Publicado: 06.03.2025
Empacamos clásicamente nuestras mochilas de hasta 8 kg y nos dirigimos a Múnich. ¡Nos esperaba un vuelo a Japón! A Tokio. El tan esperado destino ya estaba al alcance. El sábado por la mañana nos trasladamos al aeropuerto de Múnich y de repente estábamos sentados en el avión hacia Tokio, ¡un viaje de 12,5 horas por delante! Pasó bastante rápido, ya que cambiamos la hora en 8 horas, ¡así que estamos aquí! Ya al aterrizar, nos deslumbró la hermosa luz de la mañana justo antes del amanecer, desde el avión vimos la cima de la sagrada montaña Fuji, que se encuentra cerca de Tokio. Aterrizamos y fuimos recibidos por un hermoso amanecer. Eran las 7 de la mañana, hora local, y el día apenas comenzaba. En Europa eran las 11 de la noche, así que esa noche de alguna manera se nos escapó. Queríamos ir del aeropuerto al hotel, dejar allí nuestras cosas y salir a la ciudad. Logramos orientarnos, pasar el control de pasaportes y comprar su tarjeta de metro, lo que facilitaría nuestro viaje por Tokio. Del aeropuerto llegamos al centro y no podíamos creerlo. Todo era moderno, ¡asientos calefaccionados en el tren!

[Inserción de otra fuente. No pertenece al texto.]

(* ===== verification/Sync.v ===== *)
(** * One synchronisation: revisions, status, errors

    [getStatefulSetRevisions], [performUpdate] and [UpdateStatefulSet]. *)
From S2P Require Export Burst.

Section revisions.
Context `{K8sLaws} `{!ClientGo}.
#[local] Existing Instance realHistory.

(** The revision the status names, or the update revision. *)
Definition current_of (set : XStatefulSet) (revisions : list Rev) (upd : Rev) : Rev :=
  default upd
    (List.find (λ r, bool_decide (Name (cr_meta r) = CurrentRevision (Status set))) revisions).

(** The current revision is the one of that name, if the names are distinct. *)
Lemma current_of_named set l upd :
  NoDup ((λ x : Rev, Name (cr_meta x)) <$> l) → upd ∈ l → CurrentRevision (Status set) = Name (cr_meta upd) →
  current_of set l upd = upd.
Proof.
  intros Hnd Hin Hcur. unfold current_of. rewrite Hcur. destruct (List.find _ l) as [x|] eqn:Hf; [|done]. cbn.
  apply find_some in Hf as [Hx%list_elem_of_In Hn%bool_decide_eq_true].
  apply list_elem_of_lookup in Hx as [i Hi]. apply list_elem_of_lookup in Hin as [j Hj].
  assert (i = j) as ->; [|congruence].
  eapply (NoDup_lookup _ _ _ (Name (cr_meta x)) Hnd); rewrite list_lookup_fmap; [by rewrite Hi|by rewrite Hj, Hn].
Qed.

Definition collisions (set : XStatefulSet) : Z := default 0 (CollisionCount (Status set)).

Lemma FindEqualRevisions_last revisions needle latest :
  list.last revisions = Some latest → EqualRevision (Some latest) (Some needle) = true →
  list.last (FindEqualRevisions revisions needle) = Some latest.
Proof.
  intros (l & ->)%last_Some Heq. unfold FindEqualRevisions. rewrite List.filter_app.
  cbn [List.filter]. rewrite Heq. by rewrite last_snoc.
Qed.

Lemma newRevision_Revision set n c r : newRevision set n c = Some (inl r) → Revision r = n.
Proof.
  unfold newRevision. destruct (getPatch set) as [[p|e]|]; [|done..]. by intros [= <-].
Qed.

(** A set whose template has not changed needs no new revision: when the
    newest revision holds the same data as the proposed one, it is the update
    revision, nothing is called and the collision count is kept. *)
Theorem getStatefulSetRevisions_unchanged fuel set revisions proposed latest :
  let sorted := SortControllerRevisions revisions in
  newRevision set (nextRevision sorted) (Some (collisions set)) = Some (inl proposed) →
  list.last sorted = Some latest → EqualRevision (Some latest) (Some proposed) = true →
  getStatefulSetRevisions fuel set revisions =
    mret (Some (inl (current_of set sorted latest, latest, collisions set))).
Proof.
  intros sorted Hnew Hlast Heq. unfold getStatefulSetRevisions. fold sorted. fold (collisions set).
  rewrite Hnew. change (deref (Some ?x) ≫= ?f) with (f x). cbv beta iota.
  unfold chooseUpdateRevision. rewrite Hlast, (FindEqualRevisions_last _ _ _ Hlast Heq).
  assert (EqualRevision (Some latest) (Some latest) = true) as ->; [|done].
  simpl. by rewrite bool_decide_eq_true_2, SemanticDeepEqual_refl.
Qed.

(** *** Rollback *)

Definition same_data (x y : Rev) : Prop :=
  Raw (Data x) = Raw (Data y) ∧ SemanticDeepEqual (RObject (Data x)) (RObject (Data y)) = true.

Lemma same_data_EqualRevision x y : EqualRevision (Some x) (Some y) = true ↔ same_data x y.
Proof. unfold EqualRevision, same_data. by rewrite andb_true_iff, bool_decide_eq_true. Qed.

Lemma not_same_data_EqualRevision x y : EqualRevision (Some x) (Some y) = false ↔ ¬ same_data x y.
Proof. rewrite <- same_data_EqualRevision. by destruct (EqualRevision _ _). Qed.

(** The same object with the same data; number and other metadata may differ. *)
Definition carries (old x : Rev) : Prop :=
  Name (cr_meta x) = Name (cr_meta old) ∧ Namespace (cr_meta x) = Namespace (cr_meta old) ∧ Data x = Data old.

(** Answers about the stored revision [old], whose data cannot change.  A
    refused update answers with nothing, with the stored object, or, as the
    generated clients do, with the empty one; the empty one has no name, is
    never found and never accepted. *)
Definition answers_about (old : Rev) (o : obs reply) : Prop :=
  match o with
  | existT (RevisionListerGet ns name) r =>
      ∀ x, r = inl x → name ≠ "" ∧
        (ns = Namespace (cr_meta old) → name = Name (cr_meta old) → carries old x)
  | existT (RevisionsUpdate _ sent) (got, err) =>
      match err, got with
      | Some _, Some x => carries old x ∨ Name (cr_meta x) = "" ∧ Revision x = 0
      | _, _ => Name (cr_meta sent) ≠ ""
      end
  | _ => True
  end.

(** Writes: only [old], or the empty object that a refusal left, with number [n]. *)
Definition renumbers_only (old : Rev) (n : Z) (e : api_call) : Prop :=
  match e with
  | RevisionsUpdate ns r =>
      ns = Namespace (cr_meta r) ∧ Revision r = n ∧ (carries old r ∨ Name (cr_meta r) = "")
  | RevisionListerGet _ _ => True
  | _ => False
  end.

Lemma update_attempt_carries old n clone tr :
  n ≠ 0 → carries old clone ∨ Name (cr_meta clone) = "" ∧ Revision clone = 0 →
  wp (answers_about old) (λ _, renumbers_only old n) (update_attempt n clone)
    (λ _ o, ∃ err x, o = Some (err, x) ∧ (carries old x ∨ Name (cr_meta x) = "" ∧ Revision x = 0) ∧
       (err = None → carries old x ∧ Revision x = n)) tr.
Proof.
  intros Hn Hc. unfold update_attempt. destruct (Revision clone =? n) eqn:Heq.
  { apply Z.eqb_eq in Heq. apply wp_ret. eexists _, _. split_and!; [done..|].
    destruct Hc as [|[_ ?]]; [done|congruence]. }
  apply wp_call_bind.
  { split_and!; [done..|]. destruct Hc as [|[? _]]; [by left|by right]. }
  intros [got [err|]] Hadm; simpl in Hadm.
  2:{ apply wp_ret. eexists _, _. split; [done|]. destruct Hc as [Hc|[? _]]; [|done]. split_and!; [by left|done..]. }
  set (x := default (set_Revision n clone) got).
  assert (carries old x ∨ Name (cr_meta x) = "" ∧ Revision x = 0) as Hx.
  { subst x. destruct got as [x|]; [done|]. destruct Hc as [Hc|[? _]]; [by left|done]. }
  apply wp_call_bind; [done|]. intros [y|e] Hy; apply wp_ret; eexists _, _; (split; [done|split; [|done]]).
  - destruct (Hy y eq_refl) as [Hname Hfound]. destruct Hx as [(H1' & H2' & _)|[? _]]; [left; by apply Hfound|done].
  - exact Hx.
Qed.

Lemma UpdateControllerRevision_carries old n tr :
  n ≠ 0 →
  wp (answers_about old) (λ _, renumbers_only old n) (real_UpdateControllerRevision old n)
    (λ _ o, ∃ r err, o = Some (r, err) ∧ (err = None → carries old r ∧ Revision r = n)) tr.
Proof.
  intros Hn. unfold real_UpdateControllerRevision. apply wp_bind_2.
  eapply wp_mono; [|apply (RetryOnConflict_wp _ _
    (λ _ x, carries old x ∨ Name (cr_meta x) = "" ∧ Revision x = 0)
    (λ _ err x, err = None → carries old x ∧ Revision x = n)); [|by left]].
  - intros tr' o (err & clone & -> & _ & HQ). apply wp_ret. by eauto.
  - intros clone tr' Hc. by apply update_attempt_carries.
Qed.

Lemma FindEqualRevisions_latest before old after needle :
  same_data old needle → Forall (λ x, ¬ same_data x needle) after →
  list.last (FindEqualRevisions (before ++ old :: after) needle) = Some old.
Proof.
  intros Hold Hafter. unfold FindEqualRevisions. rewrite List.filter_app. cbn [List.filter].
  rewrite (proj2 (same_data_EqualRevision _ _) Hold).
  assert (List.filter (λ r, EqualRevision (Some r) (Some needle)) after = []) as ->; [|by rewrite last_snoc].
  induction Hafter as [|x after Hx _ IH]; [done|]. cbn [List.filter].
  by rewrite (proj2 (not_same_data_EqualRevision _ _) Hx).
Qed.

(** C21: a rollback reuses the old revision: when [old] is the newest revision
    that holds the proposed data, and newer revisions exist that hold other
    data, then [old], and no other revision, is renumbered, no revision is
    created, and [old] under its own name and with its own data becomes the
    update revision, with a number greater than every known one; the collision
    count is kept and the current revision is the one the status names. *)
Theorem getStatefulSetRevisions_rollback fuel set revisions proposed before old after latest :
  let sorted := SortControllerRevisions revisions in
  Forall (λ r, 0 ≤ Revision r < 2 ^ 63 - 1) revisions →
  newRevision set (nextRevision sorted) (Some (collisions set)) = Some (inl proposed) →
  sorted = before ++ old :: after → list.last after = Some latest →
  same_data old proposed → Forall (λ x, ¬ same_data x proposed) after → ¬ same_data latest old →
  wp (answers_about old) (λ _, renumbers_only old (nextRevision sorted)) (getStatefulSetRevisions fuel set revisions)
    (returns (λ _ r, ∃ x, r = Some x ∧
       ∀ cur upd c, x = inl (cur, upd, c) →
         carries old upd ∧ Forall (λ r, Revision r < Revision upd) revisions ∧
         c = collisions set ∧ cur = current_of set sorted upd)) [].
Proof.
  intros sorted Hrange Hnew Hsort Hlast Hold Hafter Hne.
  assert (Forall (λ r, Revision r < nextRevision sorted) revisions) as Hnext.
  { apply list.Forall_forall. intros r Hr. apply nextRevision_newest; [|done].
    intros x Hx. rewrite list.Forall_forall in Hrange. specialize (Hrange x Hx). simpl in Hrange. lia. }
  assert (old ∈ revisions) as Hin.
  { rewrite <- (sort_Stable_perm byRevision_Less revisions). fold (SortControllerRevisions revisions).
    fold sorted. rewrite Hsort. set_solver. }
  assert (nextRevision sorted ≠ 0) as Hn0.
  { rewrite list.Forall_forall in Hnext, Hrange. specialize (Hnext _ Hin). specialize (Hrange _ Hin). simpl in *. lia. }
  unfold getStatefulSetRevisions. fold sorted. fold (collisions set).
  rewrite Hnew. change (deref (Some ?x) ≫= ?f) with (f x). cbv beta iota.
  assert (list.last sorted = Some latest) as Hlast'.
  { rewrite Hsort. apply last_Some in Hlast as [l ->]. by rewrite app_comm_cons, (assoc_L (++)), last_snoc. }
  unfold chooseUpdateRevision. rewrite Hlast', Hsort, FindEqualRevisions_latest by done.
  rewrite (proj2 (not_same_data_EqualRevision _ _) Hne), <- Hsort, (newRevision_Revision _ _ _ _ Hnew).
  apply wp_bind_2, wp_bind_2. eapply wp_mono; [|by apply UpdateControllerRevision_carries].
  intros tr o (r & err & -> & Hr). apply wp_ret, wp_ret.
  destruct err as [e|]; (eexists; split; [done|]; eexists; split; [done|]); [done|].
  intros cur upd c [= <- <- <-]. destruct (Hr eq_refl) as [Hcarry Hnum].
  split_and!; [done|by rewrite Hnum|done|done].
Qed.
End revisions.

(** ** The recorded status *)

Section status.
Context `{K8sLaws} `{GoRuntime} `{!ClientGo} `{!HistoryInterface}.

(** The status is the one of the set already, or a write of it was accepted. *)
Definition recorded (set : XStatefulSet) (st : XStatefulSetStatus) (tr : list (obs reply)) : Prop :=
  inconsistentStatus set st = false ∨ accepted st tr.

Lemma accepted_app st tr tr' : accepted st tr → accepted st (tr ++ tr').
Proof. intros (s & Hs & Hin). exists s. split; [done|]. apply elem_of_app. by left. Qed.

Lemma recorded_app set st tr tr' : recorded set st tr → recorded set st (tr ++ tr').
Proof. intros [?|?]; [by left|right; by apply accepted_app]. Qed.

Definition anything (_ : list (obs reply)) (_ : api_call) : Prop := True.

Lemma wp_any {A} (p : go A) tr :
  wp (λ _, True) anything p (λ tr' _, ∃ new, tr' = tr ++ new) tr.
Proof.
  revert tr. induction p as [a| |e k IH]; intros tr; [by exists []; rewrite app_nil_r..|].
  split; [done|]. intros r _. eapply wp_mono; [|apply IH].
  intros tr' _ [new ->]. exists (existT e r :: new). by rewrite <- (assoc_L (++)).
Qed.

(** Whatever [p] does, then the rest; a panic is not a result. *)
Lemma wp_any_bind {A B} (p : go A) (f : A → go B) (Φ : list (obs reply) → option B → Prop) tr :
  (∀ tr', Φ tr' None) →
  (∀ new a, wp (λ _, True) anything (f a) Φ (tr ++ new)) → wp (λ _, True) anything (p ≫= f) Φ tr.
Proof.
  intros Hnone Hf. apply wp_bind_2. eapply wp_mono; [|apply wp_any].
  intros tr' [a|] [new ->]; [apply Hf|apply Hnone].
Qed.

Lemma updateStatefulSet_None set cur upd c pods tr :
  wp (λ _, True) anything (updateStatefulSet set cur upd c pods)
    (λ _ o, ∀ err, o = Some (None, err) → err ≠ None) tr.
Proof.
  unfold updateStatefulSet.
  apply wp_any_bind; [done|]. intros new [cs|e]; [|apply wp_ret; by intros err [= <-]].
  apply wp_any_bind; [done|]. intros new2 [us|e]; [|apply wp_ret; by intros err [= <-]].
  apply wp_any_bind; [done|]. intros new3 st. apply wp_any_bind; [done|]. intros new4 [rs cs'].
  apply wp_any_bind; [done|]. intros new5 [u f]. apply wp_any_bind; [done|]. intros new6 [u' f'].
  destruct (bool_decide _); [by apply wp_ret|].
  apply wp_any_bind; [done|]. intros new7 [st' err]. by apply wp_ret.
Qed.

Lemma updateStatefulSetStatus_recorded set status tr :
  wp (λ _, True) anything (updateStatefulSetStatus set status)
    (λ tr' o, ∀ st, o = Some (None, st) → recorded set st tr') tr.
Proof.
  unfold updateStatefulSetStatus. apply wp_any_bind; [done|]. intros new st.
  apply wp_any_bind; [done|]. intros new2 [e|]; [by apply wp_ret|].
  destruct (inconsistentStatus set st) eqn:Hi; simpl negb; cbv iota.
  2:{ apply wp_ret. intros st' [= <-]. by left. }
  apply wp_bind_2. eapply wp_mono; [|apply (wp_weaken (λ _, True) _ (λ _, writes_status st)); [done|done|apply UpdateStatefulSetStatus_wp]].
  intros tr' o (err & -> & Herr). apply wp_ret. intros st' [= -> <-]. right. by apply Herr.
Qed.

Lemma performUpdate_recorded fuel set pods revisions tr :
  wp (λ _, True) anything (performUpdate fuel set pods revisions)
    (λ tr' o, ∀ cur upd st, o = Some (Some (cur, upd, st, None)) →
              ∃ st', st = Some st' ∧ recorded set st' tr') tr.
Proof.
  unfold performUpdate. apply wp_any_bind; [done|].
  intros new [[[[cur upd] c]|e]|]; [|by apply wp_ret..].
  apply wp_bind_2. eapply wp_mono; [|apply updateStatefulSet_None].
  intros tr' [[[st|] err]|] Hnone; [| |done].
  - apply wp_bind_2. eapply wp_mono; [|apply updateStatefulSetStatus_recorded].
    intros tr2 [[serr st']|] Hrec; [|done]. apply wp_ret.
    intros cur' upd' st2 [= _ _ <- Herr]. exists st'. split; [done|].
    destruct err; [done|]. apply Hrec. by rewrite Herr.
  - destruct err; [|by destruct (Hnone None eq_refl)]. by apply wp_ret.
Qed.

(** A synchronisation that reports no error returns a status, and that
    status is recorded: it agrees with the one the set already had, or a write
    of it was accepted by the API server. *)
Lemma UpdateStatefulSet_records_status fuel set pods :
  wp (λ _, True) anything (UpdateStatefulSet fuel set pods)
    (λ tr o, ∀ st, o = Some (Some (st, None)) → ∃ st', st = Some st' ∧ recorded set st' tr) [].
Proof.
  unfold UpdateStatefulSet. apply wp_any_bind; [done|]. intros new [revisions|e]; [|by apply wp_ret].
  apply wp_bind_2. eapply wp_mono; [|apply performUpdate_recorded].
  intros tr [[[[[cur upd] st] [err|]]|]|] Hrec; try done.
  - apply wp_any_bind; [done|]. intros new2 terr. apply wp_ret.
    intros st' [= _ Hn]. exfalso. apply NewAggregate_None in Hn.
    destruct (Aggregate_Errors err) as [es|] eqn:Hagg.
    + apply Forall_app in Hn as [Hn _]. destruct es as [|e es]; [|by inversion Hn].
      by apply (Aggregate_Errors_nonempty err).
    + by inversion Hn.
  - destruct (Hrec _ _ _ eq_refl) as (st' & -> & Hst).
    apply wp_bind_2. eapply wp_mono; [|apply wp_any].
    intros tr' [terr|] [new2 ->]; [|done]. apply wp_ret.
    intros st2 [= <- ->]. exists st'. split; [done|]. by apply recorded_app.
Qed.
End status.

Y la red de rieles tan densa que incluso formaba un tren elevado, que a veces bajaba y subía, ¡así que era más bien una montaña rusa!
Llegamos al centro al hotel, dejamos aquí nuestro equipaje y salimos a la ciudad. El primer objetivo fue el templo Senso-ji: el templo más antiguo de Tokio, que es budista. A la entrada hay enormes faroles. Pasamos por el templo y la pagoda y recorrimos la red de callejones alrededor. Por todas partes sonaba el tintineo de metal; según la tradición, de los armarios de metal en el templo, tras lanzar una moneda y sacudir, se extrae una caja con un mensaje. Había inciensos encendidos por todas partes.
Desde el templo nos dirigimos al otro lado del río hacia el mirador Skytree Tower. En su momento fue el edificio más alto del mundo. Subimos a una altura de 450 m y observamos la ciudad desde una cúpula de vidrio de 360 grados. Fue una gran experiencia. Desde el mirador también se podía ver la montaña Fuji.